Ao Serviço Social, enquanto profissional comprometido com a defesa dos direitos humanos, restam poucas alternativas para garantir o acesso das pessoas a este benefício, dadas as limitações da lei, que não podem ser descumpridas. Infelizmente, as determinações legais limitam, no caso específico do BPC, a atuação profissional, restando apenas a parte burocrática, expressa no encaminhamento do benefício, e a insistência nas tentativas de incluir as pessoas, tentando inúmeras e consecutivas vezes.

Além disso, cabe ao Serviço Social informar as pessoas quanto aos seus direitos, fazer a informação chegar até o usuário que por algum motivo ainda não tenha o conhecimento do BPC e por isso, ainda não tenha tentado encaminhá-lo.

REFERÊNCIAS BIBLIOGRÁFICAS

BEHRING, Elaine Rosssetti.
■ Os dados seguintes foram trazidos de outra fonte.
(* ===== verification/ClipListener.v ===== *)
(** * Who is told of changes of the clipboard (src/clipboard.rs, [mod clipboard_listener],
    and the loop of server/clipboard_service.rs)

    One thread watches the system's clipboard for all who subscribed.  It is started with the
    first subscription and ended with the last. *)

From stdpp Require Import gmap strings.
From S2P Require Import Prelude.

(** ** The listener *)

Inductive CallbackResult : Type := Next | Stop | StopWithError (err : string).

(** [subscribers]: the channel of each name.  [handle]: the thread, and whether it ended by
    itself. *)
Record ClipboardListener : Type := mkListener { subscribers : gmap string nat; handle : option bool }.

(** What is sent, and to which channel. *)
Abbreviation told := (list (nat * CallbackResult)).

(** [Handler::on_clipboard_change], [on_clipboard_error]. *)
Definition on_clipboard_change (l : ClipboardListener) : told := map (fun p => (snd p, Next)) (map_to_list (subscribers l)).
Definition on_clipboard_error (error : string) (l : ClipboardListener) : told :=
  map (fun p => (snd p, StopWithError ("Clipboard listener error: " ++ error)%string)) (map_to_list (subscribers l)).

Definition cleanup_stale_listener (l : ClipboardListener) : ClipboardListener :=
  if default false (handle l) then mkListener (subscribers l) None else l.

(** [start]: how [start_clipboard_master_thread] went; without a report the thread died
    before it could tell. *)
Definition subscribe (start : option (result string unit)) (name : string) (tx : nat) (l : ClipboardListener)
  : result string unit * ClipboardListener :=
  let l := cleanup_stale_listener (mkListener (<[name := tx]> (subscribers l)) (handle l)) in
  match handle l with
  | Some _ => (Ok tt, l)
  | None =>
      match start with
      | Some (Ok _) => (Ok tt, mkListener (subscribers l) (Some false))
      | Some (Err err) => (Err err, l)
      | None => (Err "Failed to create clipboard listener"%string, l)
      end
  end.

Definition unsubscribe (name : string) (l : ClipboardListener) : told * ClipboardListener :=
  let out := match subscribers l !! name with Some tx => [(tx, Stop)] | None => [] end in
  let subs := delete name (subscribers l) in
  (out, mkListener subs (if decide (subs = ∅) then None else handle l)).

(** ** The loop of the service *)

Inductive Received : Type := Got (r : CallbackResult) | Timeout | Disconnected.

(** [run], from the subscription on: [oks] is what [sp.ok()] says each time around, with what
    is received; how often the clipboard is read, and how it ends. *)
Fixpoint service_loop (rounds : list (bool * Received)) : nat * option (result string unit) :=
  match rounds with
  | [] => (O, None)
  | (false, _) :: _ => (O, Some (Ok tt))
  | (true, r) :: rounds =>
      match r with
      | Got Next => let '(n, e) := service_loop rounds in (S n, e)
      | Got Stop | Disconnected => (O, Some (Ok tt))
      | Got (StopWithError err) => (O, Some (Err ("Clipboard listener stopped with error: " ++ err)%string))
      | Timeout => service_loop rounds
      end
  end.

(** ** The thread lives while someone listens *)

Inductive listener_step (l : ClipboardListener) : told -> ClipboardListener -> Prop :=
| step_subscribe start name tx r l' : subscribe start name tx l = (r, l') -> listener_step l [] l'
| step_unsubscribe name out l' : unsubscribe name l = (out, l') -> listener_step l out l'
| step_change : handle l = Some false -> listener_step l (on_clipboard_change l) l
| step_error error : handle l = Some false -> listener_step l (on_clipboard_error error l) l
| step_dies : handle l = Some false -> listener_step l [] (mkListener (subscribers l) (Some true)).

Inductive listener_run : ClipboardListener -> told -> ClipboardListener -> Prop :=
| listener_done l : listener_run l [] l
| listener_next l out l' outs l'' : listener_step l out l' -> listener_run l' outs l'' -> listener_run l (out ++ outs) l''.

Lemma subscribe_subscribers start name tx l :
  subscribers (snd (subscribe start name tx l)) = <[name := tx]> (subscribers l).
Proof.
  unfold subscribe, cleanup_stale_listener. cbn [handle subscribers].
  destruct (handle l) as [[|]|]; cbn; [|done|]; by destruct start as [[]|].
Qed.

(** A subscription that succeeds has a thread that lives, and is told of what changes. *)
Theorem subscribed_is_told start name tx l l' :
  subscribe start name tx l = (Ok tt, l') ->
  handle l' = Some false /\ (tx, Next) ∈ on_clipboard_change l'.
Proof.
  intros H. assert (Hs := subscribe_subscribers start name tx l). rewrite H in Hs. cbn [snd] in Hs. split.
  - revert H. unfold subscribe, cleanup_stale_listener. cbn [handle subscribers].
    destruct (handle l) as [[|]|]; cbn; [|by intros [= <-]|]; destruct start as [[]|]; by intros [= <-].
  - unfold on_clipboard_change. rewrite Hs. apply list_elem_of_fmap. exists (name, tx). split; [done|].
    apply elem_of_map_to_list, lookup_insert_eq.
Qed.

(** There is no thread when nobody subscribed, whatever happened. *)
Theorem nobody_no_thread l outs l' :
  (subscribers l = ∅ -> handle l = None) -> listener_run l outs l' -> subscribers l' = ∅ -> handle l' = None.
Proof.
  intros H Hr. induction Hr as [l|l out l1 outs l2 Hs Hr IH]; [done|]. apply IH. clear IH Hr.
  destruct Hs as [start name tx r l' E|name out l' E|Hl|error Hl|Hl]; [| |exact H|exact H|].
  - intros He. assert (Hsub := subscribe_subscribers start name tx l). rewrite E in Hsub. cbn in Hsub.
    rewrite Hsub in He. by apply insert_non_empty in He.
  - injection E as <- <-. cbn [subscribers handle]. intros He. by rewrite decide_True.
  - intros He. cbn in He. rewrite (H He) in Hl. done.
Qed.

(** Who has unsubscribed hears nothing more, but that it is to stop. *)
Theorem unsubscribed_is_stopped name l tx :
  subscribers l !! name = Some tx -> fst (unsubscribe name l) = [(tx, Stop)] /\
  subscribers (snd (unsubscribe name l)) !! name = None.
Proof. intros H. unfold unsubscribe. rewrite H. cbn. split; [done|apply lookup_delete_eq]. Qed.

(** A subscription that fails stays, and is served when another succeeds later. *)
Theorem failed_subscription_stays name tx other tx' e :
  name <> other ->
  let l1 := snd (subscribe (Some (Err e)) name tx (mkListener ∅ None)) in
  let l2 := snd (subscribe (Some (Ok tt)) other tx' l1) in
  (tx, Next) ∈ on_clipboard_change l2.
Proof.
  intros Hn l1 l2. unfold on_clipboard_change. apply list_elem_of_fmap. exists (name, tx). split; [done|].
  apply elem_of_map_to_list. unfold l2. rewrite subscribe_subscribers, lookup_insert_ne by done.
  unfold l1. rewrite subscribe_subscribers. apply lookup_insert_eq.
Qed.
Brasil em Contra- Reforma – Desestruturação do Estado e perda dos Direitos. São Paulo: Editora Cortez, 2003.

CASTEL, Robert (Org). Desigualdade e Questão Social. São Paulo, Editora Educ. ,2004.

CONHEÇA MAIS SOBRE O BPC: um direito garantido pela Constituição Federal. Ministério do Desenvolvimento Social e Combate à Fome e Ministério da Previdência (material informativo). Disponível em www.mds.gov.br acessado em 29 set. 2008.

GOMES, Ana Lígia. O Benefício de Prestação Continuada: Uma Trajetória de retrocessos e limites. Revista Serviço Social e Sociedade nº 68. São Paulo: Editora Cortez, 2001.

Lei Orgânica da Assistência Social. Lei n° 8742 de 07 de dezembro de 1993.

NOGUEIRA, Marco Aurélio. O desafio de construir e consolidar direitos no mundo globalizado. Revista Serviço Social e Sociedade, nº 85, jul. 2005.

YASBEK, Maria Carmelita. Classes subalternas e Assistência Social. São Paulo: Editora Cortez, 2003.

SPOSATI, Aldaíza de Oliveira. Os direitos dos (des)assistidos sociais. São Paulo: Cortez: 1991.

SUAS – Sistema Único de Assistência Social. Política Nacional de Assistência Social/ dez – 2004. disponível em www.mds.gov.br acessado em 20 set. 2008.

   


[1] Disponível em www.mds.gov.br acessado em 29/09/12.